Ok, jokes aside, here's an interview I did for Thinkspace Education if anyone fancies having a watch. Man, they promised they would CGI out my gut!


----------



## URL (Nov 2, 2016)

Nice studio- hope everything goes well in your ambitions as a full-time composer!


----------



## JohnG (Nov 2, 2016)

jononotbono said:


> Man, they promised they would CGI out my gut!



lols


----------



## Mike Fox (Nov 2, 2016)

Fun interview! Good luck with your future goals.


----------



## mac (Nov 2, 2016)

Haha, nice vid! Also, kudos for finding the time for the course inbetween world tours with your small side project, Metallica.


----------



## jononotbono (Nov 2, 2016)

Haha! Onwards and upwards. That reminds me, I really need to replace the battery in my Wah pedal.


----------



## airflamesred (Nov 2, 2016)

Congrats man, you seem to have been Kirked!!


----------



## Desire Inspires (Nov 2, 2016)

Congratulations.


----------



## Smikes77 (Nov 2, 2016)

Jeez, your studio is awful now. What happened to the one you upgraded to a while back? You know, the video of the studio you posted in the Thinkspace forum...?


----------



## Smikes77 (Nov 2, 2016)

Found it...!


----------



## Mike Fox (Nov 2, 2016)

jononotbono said:


> Haha! Onwards and upwards. That reminds me, I really need to replace the battery in my Wah pedal.


 Spoken like a true Metallica guitarist! 

Btw, how do you like that Orange? I just sold my CR120.


----------



## Rodney Money (Nov 2, 2016)

I was famous once, worst 15 minutes of my life...


----------



## jononotbono (Nov 2, 2016)

Well, it's not for everyone.


----------



## jononotbono (Nov 2, 2016)

mikefox789 said:


> Btw, how do you like that Orange? I just sold my CR120.

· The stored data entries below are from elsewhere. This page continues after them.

Lemma placed_all_app_inv img es es' p stop : placed_all img (es ++ es') p stop ->
  exists z z', stop = Z.max z z' /\ placed_all img es p z /\ placed_all img es' (p + list_sum (map body_room es)) z'.
Proof.
  revert p stop. induction es as [|e es IH]; intros p stop Hp; cbn [app map list_sum fold_right] in *.
  - exists 0%Z, stop. rewrite Nat.add_0_r. split; [apply placed_all_nonneg in Hp; lia|]. split; [constructor|done].
  - inversion Hp as [|? ? ? z z' He Hes]; subst. destruct (IH _ _ Hes) as (y & y' & -> & Hy & Hy').
    exists (Z.max z y), y'. split; [lia|]. split; [by constructor|]. by rewrite Nat.add_assoc.
Qed.

(** Entries without a body take no room. *)
Lemma missing_room e : has_body e = false -> body_room e = 0.
Proof. unfold has_body, body_room, body_len, body_size. by destruct (e_contents e). Qed.

Lemma placed_filter img es p stop : placed_all img (filter has_body es) p stop -> placed_all img es p stop.
Proof.
  revert p stop. induction es as [|e es IH]; intros p stop Hp; [done|]. destruct (has_body e) eqn:Hb.
  - rewrite filter_cons_True in Hp by by rewrite Hb. inversion Hp; subst. constructor; [done|]. by apply IH.
  - rewrite filter_cons_False in Hp by (rewrite Hb; by intros []). pose proof (placed_all_nonneg _ _ _ _ Hp).
    rewrite <- (Z.max_r 0 stop) by lia. constructor; [|apply IH; by rewrite missing_room, Nat.add_0_r].
    destruct e as [h [| |]]; [constructor|done..].
Qed.

Lemma room_filter es : list_sum (map body_room (filter has_body es)) = list_sum (map body_room es).
Proof.
  induction es as [|e es IH]; [done|]. destruct (has_body e) eqn:Hb.
  - rewrite filter_cons_True by by rewrite Hb. by rewrite !list_sum_cons, IH.
  - rewrite filter_cons_False by (rewrite Hb; by intros []). by rewrite list_sum_cons, missing_room.
Qed.

(** ** Entries that can be written *)

(** Files can be read, and the hashes of files that are stored are right. *)
Inductive servable : Entry S -> Prop :=
| servable_missing x : servable (mkEntry (Some x) Missing)
| servable_file h f r : rs_reader f = Ok r -> rs_size f = Ok (Z.of_nat (length (data r))) -> (forall e, Failed e ∉ rscript r) ->
    (h = None \/ h = Some (b3 (data r), Z.of_nat (length (data r)))) -> servable (mkEntry h (File f))
| servable_directory h es stop order : (forall name e, (name, e) ∈ es -> servable e) -> servable (mkEntry h (Directory (mkDirectory es stop order))).

Lemma copy_verify_spec {W} `{HW : Writes W} `{!WritesOk W} (f : S) verify :
  puts (W := W) (fun e => rs_reader f = Err e \/ exists r, rs_reader f = Ok r /\ copy_cause verify (rscript r) (data r) e) (copy_verify f verify)
    (fun bs _ => exists r, rs_reader f = Ok r /\ bs = data r).
Proof.
  eapply puts_bind; [apply puts_lift; intros e E; by left|]. intros bs r [-> E].
  eapply puts_mono; [apply copy_reader_spec|intros bs [] [-> _]; by exists r|]. intros e He. right. by exists r.
Qed.

Lemma file_hash f r : rs_reader f = Ok r -> (forall e, Failed e ∉ rscript r) ->
  contents_hash (File f) = Ok (b3 (data r), Z.of_nat (length (data r))).
Proof.
  intros Er Hf. cbn [contents_hash]. unfold FileContents_hash, to_io. pose proof (copy_verify_spec (W := bytes) f None []) as Hp. unfold puts_from, post in Hp.
  destruct (copy_verify f None []) as [v [x|e| |]].
  - destruct Hp as [_ (bs & E & r' & Er' & ->)]. cbn in E. subst v. cbn. congruence.
  - destruct Hp as [_ [[Ee|(r' & Er' & [Hin|(h & size & ? & _)])]|[]]]; [congruence| |done]. rewrite Er in Er'. injection Er' as <-. by destruct (Hf e).
  - by destruct Hp.
  - by destruct Hp.
Qed.

Lemma servable_known e : servable e -> known contents_hash e.
Proof.
  induction 1 as [x|h f r Er Es Hf Hh|h es stop order Hes IH].
  - split; [by exists x|by exists 0%Z].
  - split; [|by eexists]. unfold hash_by. cbn. destruct h as [x|]; [by exists x|]. eexists. by apply file_hash.
  - split; [|by eexists]. unfold hash_by. cbn [e_hash e_contents]. destruct h as [x|]; [by exists x|].
    rewrite contents_hash_directory. cbn [d_entries]. rewrite entry_hashes_known; [by eexists|].
    apply Forall_forall. intros [name e] Hin. by destruct (IH name e Hin).
Qed.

Love the Dual Terror. Such a great Rock Tone. brilliant amp that switches from 15w to 30w. Great for recording with a 4 x 12 Cab I have in my upstairs live room and routed into the Music Lab!


----------



## Shad0wLandsUK (Nov 2, 2016)

jononotbono said:


> Ok, jokes aside, here's an interview I did for Thinkspace Education if anyone fancies having a watch. Man, they promised they would CGI out my gut!

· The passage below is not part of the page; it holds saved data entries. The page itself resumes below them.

(* ===== verification/MerkleSign.v ===== *)
(** * Keys, signatures and what is signed

    [shared-libs/crates/start-core/src/sign]: [mod.rs], the keys and signatures that packages and registries exchange and
    the message of a plain signature; [ed25519.rs], [Ed25519ph]; [compat.rs], signatures with the tag of older clients.

    The curve is a parameter: [Ed25519] (MerkleArchive.v) signs and verifies prehashed messages, [PureEd25519] verifies plain
    ones.  Encoding as DER is a parameter too ([Der]), of which the clients need that what was encoded is decoded. *)
From S2P Require Import Prelude RustStr BTree SquashFormat SquashBlocks SquashTree SquashData SquashIo SquashImage MerkleVarint MerkleArchive.

Local Open Scope rust_scope.
Local Open Scope poll_scope.

(** ** Keys and signatures *)

Inductive AnyVerifyingKey : Type := Ed25519Key (key : bytes).

Inductive AnySignature : Type :=
| Ed25519Plain (signature : bytes)
| Ed25519ph (signature : bytes).

#[export] Instance AnyVerifyingKey_eq_dec : EqDecision AnyVerifyingKey.
Proof. solve_decision. Defined.
#[export] Instance AnySignature_eq_dec : EqDecision AnySignature.
Proof. solve_decision. Defined.

(** [Ord for AnyVerifyingKey]. *)
Definition key_cmp (a b : AnyVerifyingKey) : comparison :=
  match a, b with Ed25519Key a, Ed25519Key b => bytes_cmp a b end.

Definition SignatureMap : Type := list (AnyVerifyingKey * AnySignature).

(** [VerifyingKey::verify_strict]: key, message, signature. *)
Class PureEd25519 : Type := { verify_strict : bytes -> bytes -> bytes -> bool }.

(** [DerEncoding] of keys and signatures, by the [pkcs8] and [der] crates. *)
Class Der : Type := {
  key_to_der : AnyVerifyingKey -> io bytes;
  key_from_der : bytes -> io AnyVerifyingKey;
  signature_to_der : AnySignature -> io bytes;
  signature_from_der : bytes -> io AnySignature;
}.

(** What is encoded is decoded, and is not empty. *)
Class DerOk (D : Der) : Prop := {
  key_der : forall k d, key_to_der k = Ok d -> key_from_der d = Ok k /\ d ≠ [];
  signature_der : forall s d, signature_to_der s = Ok d -> signature_from_der d = Ok s /\ d ≠ [];
}.

(** ** Verifying a commitment *)

Definition COMMITMENT_SIG_TAG : bytes := bstr "Start-Commitment-Sig v1" ++ [Byte.x00].

(** [SignedCommitment::TYPE_ID] of a [MerkleArchiveCommitment]. *)
Definition TYPE_ID : byte := Byte.x02.

Definition signing_message (tag : bytes) (c : MerkleArchiveCommitment) (context : bytes) : io bytes :=
  match Byte.of_nat (length context) with
  | None => invalid $"context too long"
  | Some n => Ok (tag ++ [n] ++ context ++ [TYPE_ID] ++ digest c)
  end.

Section verify.
Context `{E : Ed25519} `{P : PureEd25519}.

(** [Ed25519ph::verify]. *)
Definition Ed25519ph_verify_commitment (key : bytes) (c : MerkleArchiveCommitment) (context signature : bytes) : io unit :=
  if verify_prehashed_strict key (digest c) context signature then Ok tt else invalid $"signature error".

(** [AnyVerifyingKey::verify_commitment]. *)
Definition key_verify_commitment (key : AnyVerifyingKey) (c : MerkleArchiveCommitment) (context : bytes) (signature : AnySignature) : io unit :=
  match key, signature with
  | Ed25519Key k, Ed25519ph s => Ed25519ph_verify_commitment k c context s
  | Ed25519Key k, Ed25519Plain s =>
      let? message := signing_message COMMITMENT_SIG_TAG c context in
      if verify_strict k message s then Ok tt else invalid $"signature error"
  end.

(** [compat::verify_commitment]: the signature with its canonical tag. *)
Definition verify_commitment (key : AnyVerifyingKey) (c : MerkleArchiveCommitment) (context : bytes) (signature : AnySignature) : io AnySignature :=
  match key_verify_commitment key c context signature with
  | Ok _ => Ok signature
  | Err e =>
      match key, signature with
      | Ed25519Key k, Ed25519Plain s =>
          match Ed25519ph_verify_commitment k c context s with
          | Ok _ => Ok (Ed25519ph s)
          | Err _ => Err e
          end
      | _, _ => Err e
      end
  end.

(** [compat::verify_signatures]: the signature of the uploader comes last and replaces one with its key. *)
Fixpoint verify_all (c : MerkleArchiveCommitment) (context : bytes) (signatures : SignatureMap) (acc : SignatureMap) : io SignatureMap :=
  match signatures with
  | [] => Ok acc
  | (key, signature) :: rest =>
      let? s := verify_commitment key c context signature in
      verify_all c context rest (BTreeMap_insert key_cmp key s acc)
  end.

Definition verify_signatures (c : MerkleArchiveCommitment) (context : bytes) (signatures : SignatureMap)
    (uploader : AnyVerifyingKey) (signature : AnySignature) : io SignatureMap :=
  verify_all c context (signatures ++ [(uploader, signature)]) [].

(** ** Lemmas *)

Lemma key_cmp_eq a b : key_cmp a b = Eq <-> a = b.
Proof. destruct a as [a], b as [b]. cbn. rewrite bytes_cmp_eq. split; congruence. Qed.

(** A signature with its canonical tag is accepted as it is, so that verifying is idempotent. *)
Lemma verify_commitment_canonical key c context s s' : verify_commitment key c context s = Ok s' ->
  key_verify_commitment key c context s' = Ok tt /\ verify_commitment key c context s' = Ok s'.
Proof.
  assert (forall x, key_verify_commitment key c context x = Ok tt -> verify_commitment key c context x = Ok x) as Hok.
  { intros x Ex. unfold verify_commitment. by rewrite Ex. }
  unfold verify_commitment at 1. destruct (key_verify_commitment key c context s) as [[]|e] eqn:Es.
  - intros [= <-]. split; [done|]. by apply Hok.
  - destruct key as [k], s as [s|s]; [|done]. destruct (Ed25519ph_verify_commitment k c context s) as [[]|] eqn:Ep; [|done].
    intros [= <-]. split; [done|]. by apply Hok.
Qed.

(** All signatures of the result are canonical and verified, for the keys that were given. *)
Lemma verify_all_spec c context signatures acc m k : verify_all c context signatures acc = Ok m ->
  match BTreeMap_get key_cmp k m with
  | Some s => k ∈ map fst signatures /\ key_verify_commitment k c context s = Ok tt \/ BTreeMap_get key_cmp k acc = Some s
  | None => BTreeMap_get key_cmp k acc = None /\ k ∉ map fst signatures
  end.
Proof.
  revert acc. induction signatures as [|[k1 s1] rest IH]; intros acc; cbn [verify_all map fst].
  { intros [= <-]. destruct (BTreeMap_get key_cmp k acc); [by right|]. split; [done|]. apply not_elem_of_nil. }
  destruct (verify_commitment k1 c context s1) as [s2|e] eqn:Ev; [|done]. intros Hm. specialize (IH _ Hm). destruct (decide (k = k1)) as [->|Hne].
  - rewrite (map_get_insert key_cmp key_cmp_eq) in IH. destruct (BTreeMap_get key_cmp k1 m) as [s|]; [|by destruct IH]. left. split; [left|].
    destruct IH as [[_ Hs]|[= <-]]; [done|]. by apply verify_commitment_canonical in Ev as [? _].
  - rewrite (map_get_insert_ne key_cmp key_cmp_eq) in IH by done. destruct (BTreeMap_get key_cmp k m) as [s|].
    + destruct IH as [[Hk Hs]|Ha]; [left|by right]. split; [by right|done].
    + destruct IH as [Ha Hk]. split; [done|]. by rewrite not_elem_of_cons.
Qed.

(** [verify_signatures] keeps exactly the keys it was given, with the uploader's own signature for its key. *)
Lemma verify_signatures_spec c context signatures uploader signature m : verify_signatures c context signatures uploader signature = Ok m ->
  (exists s, BTreeMap_get key_cmp uploader m = Some s /\ verify_commitment uploader c context signature = Ok s) /\
  forall k, match BTreeMap_get key_cmp k m with
            | Some s => (k = uploader \/ k ∈ map fst signatures) /\ key_verify_commitment k c context s = Ok tt
            | None => k ≠ uploader /\ k ∉ map fst signatures
            end.
Proof.
  unfold verify_signatures. intros Hm. split.
  - assert (forall l acc, verify_all c context (l ++ [(uploader, signature)]) acc = Ok m ->
      exists s, BTreeMap_get key_cmp uploader m = Some s /\ verify_commitment uploader c context signature = Ok s) as Hl; [|by eapply Hl].
    induction l as [|[k s] l IH]; intros acc; cbn [app verify_all].
    + destruct (verify_commitment uploader c context signature) as [s'|e]; [|done]. cbn. intros [= <-]. exists s'. split; [|done]. apply (map_get_insert key_cmp key_cmp_eq).
    + destruct (verify_commitment k c context s) as [s'|e]; [|done]. apply IH.
  - intros k. pose proof (verify_all_spec c context _ _ _ k Hm) as Hk. rewrite map_app in Hk. cbn [map fst] in Hk.
    destruct (BTreeMap_get key_cmp k m) as [s|].
    + destruct Hk as [[Hin Hs]|[=]]. rewrite elem_of_app, list_elem_of_singleton in Hin. tauto.
    + destruct Hk as [_ Hn]. rewrite elem_of_app, list_elem_of_singleton in Hn. tauto.
Qed.
End verify.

Man open the curtains, it's dark in there


----------



## jemu999 (Nov 2, 2016)

Awesome Jono!


----------



## higgs (Nov 2, 2016)

I love it, Luke! It's good to meet you on this level.


----------



## garyhiebner (Nov 3, 2016)

Nice Video. Congrats! And yeah, you are Kirk's doppleganger.


----------



## SillyMidOn (Nov 3, 2016)

jononotbono said:


> Ok, jokes aside, here's an interview I did for Thinkspace Education if anyone fancies having a watch. Man, they promised they would CGI out my gut!



Good luck, mate!


----------



## Baron Greuner (Nov 3, 2016)

Haha! That's a really great interview and you're attitude is really sensible. Mekons! 

Sucked into this world! 

Yep, that's what happens.

Definitely a case for CH of Spitfire to beam over to the Isle of Wight. I was there last in 1970 and can prove it. Still got the shovel...... Errr the program rather.


----------



## Baron Greuner (Nov 3, 2016)

mac said:


> Haha, nice vid! Also, kudos for finding the time for the course inbetween world tours with your small side project, Metallica.

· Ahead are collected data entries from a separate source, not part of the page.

(* ===== verification/MerklePackage.v ===== *)
(** * Packages written

    [S9pk::serialize] of a whole package, whether or not its manifest was changed since it was put into the archive, and
    [S9pk::archive] of what was written. *)
From S2P Require Import Prelude RustStr BTree SquashFormat SquashBlocks SquashTree SquashData SquashIo SquashImage SquashFiles SquashLoad MerkleVarint MerkleBytes MerkleArchive MerkleHash MerkleCopy MerkleVerify MerkleWrite MerkleRead MerkleRoundtrip MerkleTree MerkleSign MerkleExpected MerkleTrailer.

Local Open Scope rust_scope.
Local Open Scope poll_scope.

Section package.
Context `{V : VarInt} `{!VarIntOk V} `{H : Hashing} `{!HashingOk H} `{E : Ed25519} `{!Ed25519Ok E} `{MJ : ManifestJson}.
Context {S : Type} `{HZ : SizedSource S} `{HS : ReadSource S} `{!ReadSourceOk S}.
Variable of_bytes : bytes -> S.

Definition manifest_name : bytes := bstr "manifest.json".

(** The tree with [f] as its manifest. *)
Definition with_manifest (f : S) (d : DirectoryContents S) : DirectoryContents S :=
  mkDirectory (BTreeMap_insert bytes_cmp manifest_name (Entry_file f) (d_entries d)) (source_end d) (d_order d).

(** The archive that is written for a package: a manifest that was changed is in it in place of the file that was there. *)
Definition to_write (p : S9pk S) : io (MerkleArchive S) :=
  if manifest_dirty p then
    let? bs := manifest_to_vec (pk_manifest p) in
    Ok (mkArchive (ma_signer (pk_archive p)) (with_manifest (of_bytes bs) (ma_contents (pk_archive p))))
  else Ok (pk_archive p).

Lemma insert_manifest f d : insert_path manifest_name (Entry_file f) d = (with_manifest f d, Ok tt).
Proof. reflexivity. Qed.

Lemma elem_with_manifest f d name e : BTreeMap_wf bytes_cmp (d_entries d) -> (name, e) ∈ d_entries (with_manifest f d) ->
  name = manifest_name /\ e = Entry_file f \/ (name, e) ∈ d_entries d.
Proof.
  intros Hw Hin. apply (map_insert_elem bytes_cmp bytes_cmp_eq) in Hin; [|done]. destruct Hin as [?|[_ ?]]; [by left|by right].
Qed.

Lemma with_manifest_typed f d : typed d -> in_range u64 (Z.of_nat (1 + length (d_entries d))) = true -> typed (with_manifest f d).
Proof.
  intros Ht Hn. pose proof (typed_entries d Ht) as HF. pose proof (fun x s => typed_sub d x s Ht) as Hsub.
  assert (BTreeMap_wf bytes_cmp (d_entries d)) as Hw by (by destruct Ht). unfold with_manifest. constructor.
  - by apply (map_insert_wf bytes_cmp bytes_cmp_eq).
  - pose proof (map_insert_length bytes_cmp manifest_name (Entry_file f) (d_entries d)) as Hl.
    apply in_range_u64 in Hn. apply in_range_u64. lia.
  - rewrite Forall_forall in HF |- *. intros [n e] Hin. destruct (elem_with_manifest f d n e Hw Hin) as [[-> ->]|Hd]; [|by apply HF].
    split; [by vm_compute|]. split; [by vm_compute|]. by intros h size [=].
  - intros n h sub Hin. destruct (elem_with_manifest f d n _ Hw Hin) as [[_ [=]]|Hd]. by apply (Hsub _ _ Hd).
Qed.

Lemma with_manifest_sound f d : typed d -> sound d -> sound (with_manifest f d).
Proof.
  intros Ht Hs. assert (BTreeMap_wf bytes_cmp (d_entries d)) as Hw by (by destruct Ht). pose proof (elem_with_manifest f d) as He.
  destruct Hs as [es stop order HF Hfile Hdir Hsub]. unfold with_manifest in *. cbn [d_entries] in *. constructor.
  - rewrite Forall_forall in HF |- *. intros [n e] Hin. destruct (He n e Hw Hin) as [[-> ->]|Hd]; [by vm_compute|by apply (HF (n, e))].
  - intros n h size g r Hin. destruct (He n _ Hw Hin) as [[_ [=]]|Hd]. by eapply Hfile.
  - intros n h size sub Hin. destruct (He n _ Hw Hin) as [[_ [=]]|Hd]. by eapply Hdir.
  - intros n h sub Hin. destruct (He n _ Hw Hin) as [[_ [=]]|Hd]. by eapply Hsub.
Qed.

Lemma with_manifest_height f d : typed d -> height (Directory (with_manifest f d)) <= height (Directory d).
Proof.
  intros Ht. assert (BTreeMap_wf bytes_cmp (d_entries d)) as Hw by (by destruct Ht). pose proof (elem_with_manifest f d) as He.
  destruct d as [es stop order]. unfold with_manifest in *. cbn [height d_entries] in *. apply le_n_S, max_list_le.
  intros k Hk. apply list_elem_of_fmap in Hk as ([n [h c]] & -> & Hin). cbn. destruct (He n _ Hw Hin) as [[_ [= _ ->]]|Hd]; [cbn; lia|].
  apply max_list_elem, list_elem_of_fmap. by exists (n, mkEntry h c).
Qed.

Hypothesis of_bytes_read : forall bs, rs_reader (of_bytes bs) = Ok (mkSource bs []) /\ rs_size (of_bytes bs) = Ok (Z.of_nat (length bs)).

Lemma with_manifest_servable bs d h : servable (mkEntry h (Directory d)) -> typed d -> servable (mkEntry h (Directory (with_manifest (of_bytes bs) d))).
Proof.
  intros Hs Ht. assert (BTreeMap_wf bytes_cmp (d_entries d)) as Hw by (by destruct Ht). constructor. intros n e Hin.
  destruct (elem_with_manifest (of_bytes bs) d n e Hw Hin) as [[_ ->]|Hd].
  - destruct (of_bytes_read bs) as [Hr Hz]. eapply servable_file; [exact Hr|exact Hz|by intros ? ?%elem_of_nil|by left].
  - inversion Hs as [| |? es stop order Hes]; subst. by eapply Hes.
Qed.

(** What holds of the archive of a package holds of the archive that is written for it. *)
Lemma to_write_ok p a : to_write p = Ok a -> typed (ma_contents (pk_archive p)) -> sound (ma_contents (pk_archive p)) ->
  in_range u64 (Z.of_nat (1 + length (d_entries (ma_contents (pk_archive p))))) = true ->
  typed (ma_contents a) /\ sound (ma_contents a) /\ height (Directory (ma_contents a)) <= height (Directory (ma_contents (pk_archive p))) /\ ma_signer a = ma_signer (pk_archive p) /\
  (servable (mkEntry None (Directory (ma_contents (pk_archive p)))) -> servable (mkEntry None (Directory (ma_contents a)))).
Proof.
  unfold to_write. intros Ew Ht Hs Hn. destruct (manifest_dirty p); [|by injection Ew as <-].
  destruct (manifest_to_vec (pk_manifest p)) as [bs|]; [|done]. injection Ew as <-. cbn [ma_contents ma_signer].
  split; [by apply with_manifest_typed|]. split; [by apply with_manifest_sound|]. split; [by apply with_manifest_height|]. split; [done|].
  intros Hv. by apply with_manifest_servable.
Qed.

(** [S9pk::serialize] writes that archive, or fails because there is none. *)
Lemma S9pk_write_archive verify p a : to_write p = Ok a -> forall w, (S9pk_write of_bytes verify p).2 w = S9pk_serialize verify None a w.
Proof.
  unfold to_write, S9pk_write. intros Ew w. destruct (present (pk_trailer p)); cbn [snd manifest_dirty pk_manifest pk_archive];
    (destruct (manifest_dirty p); [|by injection Ew as <-]); (destruct (manifest_to_vec (pk_manifest p)) as [bs|]; [|done]); injection Ew as <-;
    unfold S9pk_serialize; cbn [result_bind]; unfold m_bind; (destruct (w_write MAGIC_AND_VERSION w) as [w' [[]|e| |]]; [|done..]); cbn;
    change (bstr "manifest.json") with manifest_name; by rewrite insert_manifest.
Qed.

Lemma S9pk_write_refuses verify p e : to_write p = Err e -> forall script,
  match (S9pk_write of_bytes verify p).2 (mkSink [] script) with (_, Fail _) => True | _ => False end.
Proof.
  unfold to_write, S9pk_write. intros Ew script.
  assert (forall m, manifest_to_vec m = Err e -> match S9pk_serialize verify (Some (let? bs := manifest_to_vec m in Ok (of_bytes bs))) (pk_archive p) (mkSink [] script) with (_, Fail _) => True | _ => False end) as Hf.
  { intros m ->. cbn [result_bind]. unfold S9pk_serialize, m_bind. pose proof (puts_write (fun _ => False) MAGIC_AND_VERSION (mkSink [] script)) as Hw. unfold puts_from, post in Hw.
    destruct (w_write MAGIC_AND_VERSION (mkSink [] script)) as [w' [[]|e'| |]]; cbn in Hw |- *; [done|done|by destruct Hw..]. }
  destruct (present (pk_trailer p)); cbn [snd manifest_dirty pk_manifest pk_archive]; (destruct (manifest_dirty p); [|done]); apply Hf; by destruct (manifest_to_vec (pk_manifest p)); [|injection Ew as ->].
Qed.

Lemma to_write_manifest p a : to_write p = Ok a -> manifest_dirty p = true ->
  exists bs, manifest_to_vec (pk_manifest p) = Ok bs /\ get_path manifest_name (ma_contents a) = Some (Entry_file (of_bytes bs)).
Proof.
  unfold to_write. intros Ew Hd. rewrite Hd in Ew. destruct (manifest_to_vec (pk_manifest p)) as [bs|]; [|done]. injection Ew as <-. exists bs. split; [done|].
  change (BTreeMap_get bytes_cmp manifest_name (d_entries (with_manifest (of_bytes bs) (ma_contents (pk_archive p)))) = Some (Entry_file (of_bytes bs))).
  apply (map_get_insert bytes_cmp bytes_cmp_eq).
Qed.
End package.

(** C3: a package that was written is opened as the same package.  [S9pk::serialize] of a package drops its trailer and writes [to_write]: the archive of the package, and
    when the manifest was changed this manifest in place of [manifest.json].  The stored hashes of the archive are right, nothing is nested deeper than [depth], and
    a signature that the archive was read with fits what is written (so that a package whose manifest was changed has a key to sign with).

    Writing ends without a panic whatever the output answers, and fails only because the output does when the manifest can be encoded, all files can be read and
    the key signs.  When it succeeds, then from every source that begins with the bytes it has written, whatever follows them and however the source answers,
    [S9pk::archive], asked for no commitment when the table of the root is at most 1 MiB and else for one that allows its size, does not panic, fails only because an answer of
    the source refuses or fails, and otherwise gives an archive signed by the same key, whose [source_end] is where the written bytes end (and a trailer starts); at every path
    there is an entry if and only if there was one, of the same type and with the hash of the contents, and a file below [2^63] bytes reads back, verified, as the bytes its source gave;
    a changed manifest reads back as its encoding. *)
Theorem package_roundtrip `{V : VarInt} `{!VarIntOk V} `{H : Hashing} `{!HashingOk H} `{E : Ed25519} `{!Ed25519Ok E} `{MJ : ManifestJson}
    {S : Type} `{HZ : SizedSource S} `{HS : ReadSource S} `{!ReadSourceOk S} (of_bytes : bytes -> S) (p : S9pk S) (verify : bool) (depth : nat) (script : list response) :
  (forall bs, rs_reader (of_bytes bs) = Ok (mkSource bs []) /\ rs_size (of_bytes bs) = Ok (Z.of_nat (length bs))) ->
  typed (ma_contents (pk_archive p)) -> sound (ma_contents (pk_archive p)) -> height (Directory (ma_contents (pk_archive p))) <= depth ->
  in_range u64 (Z.of_nat (1 + length (d_entries (ma_contents (pk_archive p))))) = true ->
  (forall a, to_write of_bytes p = Ok a -> signer_fits SIG_CONTEXT a) ->
  present (pk_trailer (S9pk_write of_bytes verify p).1) = false /\
  match (S9pk_write of_bytes verify p).2 (mkSink [] script) with
  | (out, Ready _) => exists a, to_write of_bytes p = Ok a /\
      forall expected ar extra, archive ar = sunk out ++ extra -> (Z.of_nat (length (archive ar)) < 2 ^ 64)%Z ->
      (forall n, reported ar = Some n -> (Z.of_nat (length (archive ar)) <= n)%Z) ->
      (forall c, commitment a = Ok c -> expectation expected (root_sighash c) (root_maxsize c)) ->
      opens ar (S9pk_archive depth expected) (fun ar' a' =>
        MerkleArchive_signer a' = MerkleArchive_signer (pk_archive p) /\ source_end (ma_contents a') = Z.of_nat (length (sunk out)) /\
        (forall path,
          match get_path path (ma_contents a), get_path path (ma_contents a') with
          | Some e, Some e' => e_hash e' = Some (hash_of contents_hash e) /\ type_id (e_contents e') = type_id (e_contents e) /\
              forall f r, e_contents e = File f -> rs_reader f = Ok r -> (Z.of_nat (length (data r)) < 2 ^ 63)%Z ->
                opens ar' (read_file_to_vec e') (fun _ c => c = data r)
          | None, None => True
          | _, _ => False
          end) /\
        (manifest_dirty p = true -> exists bs e', manifest_to_vec (pk_manifest p) = Ok bs /\ get_path manifest_name (ma_contents a') = Some e' /\
           ((Z.of_nat (length bs) < 2 ^ 63)%Z -> opens ar' (read_file_to_vec e') (fun _ c => c = bs))))
  | (_, Fail e) => (exists a, to_write of_bytes p = Ok a) /\ servable (mkEntry None (Directory (ma_contents (pk_archive p)))) /\ signs (pk_archive p) -> sink_cause script e
  | _ => False
  end.
Proof.
  intros Hof Ht Hs Hh Hn Hfit. split; [unfold S9pk_write; cbn [fst]; by destruct (present (pk_trailer p)) eqn:Ep|].
  destruct (to_write of_bytes p) as [a|e0] eqn:Ew.
  2: { pose proof (S9pk_write_refuses of_bytes verify p e0 Ew script) as Hr. destruct ((S9pk_write of_bytes verify p).2 _) as [out [[]|e| |]]; [done| |done..]. by intros [[? [=]] _]. }
  rewrite (S9pk_write_archive of_bytes verify p a Ew). destruct (to_write_ok of_bytes Hof p a Ew Ht Hs Hn) as (Hat & Has & Hah & Hsig & Hserve).
  pose proof (archive_roundtrip a verify depth script Hat Has (Hfit a eq_refl) ltac:(lia)) as Hr.
  destruct (S9pk_serialize verify None a (mkSink [] script)) as [out [[]|e| |]]; [|intros (_ & Hv & Hk)|done..].
  - exists a. split; [done|]. intros expected ar extra Ear H64 Hrep Hexp. specialize (Hr expected ar extra Ear H64 Hrep Hexp). unfold opens in Hr |- *. eapply post_mono; [exact Hr|].
    intros ar' [a'|e| |] Hx; [|exact Hx..]. destruct Hx as (Hk & He & Hp). split; [rewrite Hk; unfold MerkleArchive_signer; by rewrite Hsig|]. split; [done|]. split; [done|].
    intros Hd. destruct (to_write_manifest of_bytes p a Ew Hd) as (bs & Eb & Eg). specialize (Hp manifest_name). rewrite Eg in Hp.
    destruct (get_path manifest_name (ma_contents a')) as [e'|]; [|done]. exists bs, e'. split; [done|]. split; [done|]. intros Hl.
    destruct Hp as (_ & _ & Hp). by apply (Hp (of_bytes bs) (mkSource bs []) eq_refl (proj1 (Hof bs))).
  - apply Hr. split; [by apply Hserve|]. unfold signs in Hk |- *. by rewrite Hsig.
Qed.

He just recently bought Peter Green's old 1959 Les Paul aka 'Greenie'. I would love to know what he paid for that.


----------



## mac (Nov 3, 2016)

Baron Greuner said:


> He just recently bought Peter Green's old 1959 Les Paul aka 'Greenie'. I would love to know what he paid for that.



I've heard reports of anywhere between 2 and 5 million $. Crazy money, but it's a crazy guitar.


----------



## John Busby (Nov 3, 2016)

mac said:


> I've heard reports of anywhere between 2 and 5 million $. Crazy money, but it's a crazy guitar.


well it's nice to know someone in the world can do something like that


----------



## jononotbono (Nov 5, 2016)

Baron Greuner said:


> Haha! That's a really great interview and you're attitude is really sensible. Mekons!
> 
> Sucked into this world!
> 
> Yep, that's what happens.



Haha I have indeed been sucked into this world.


----------



## nordicguy (Nov 5, 2016)

Famous?
I didn't even notice that you weren't at some point...
This is pretty cool though, congrats!


----------



## mc_deli (Nov 8, 2016)

FinkSpace - some kind of guerrilla online sample twiddling school?


----------



## mc_deli (Nov 8, 2016)

(You know I love ya!)


----------



## jononotbono (Nov 8, 2016)

Smikes77 said:


> Jeez, your studio is awful now. What happened to the one you upgraded to a while back? You know, the video of the studio you posted in the Thinkspace forum...?



Thank god for site B...


----------



## Mike Marino (Nov 11, 2016)

Cool interview, Jono. Thanks for sharing!


----------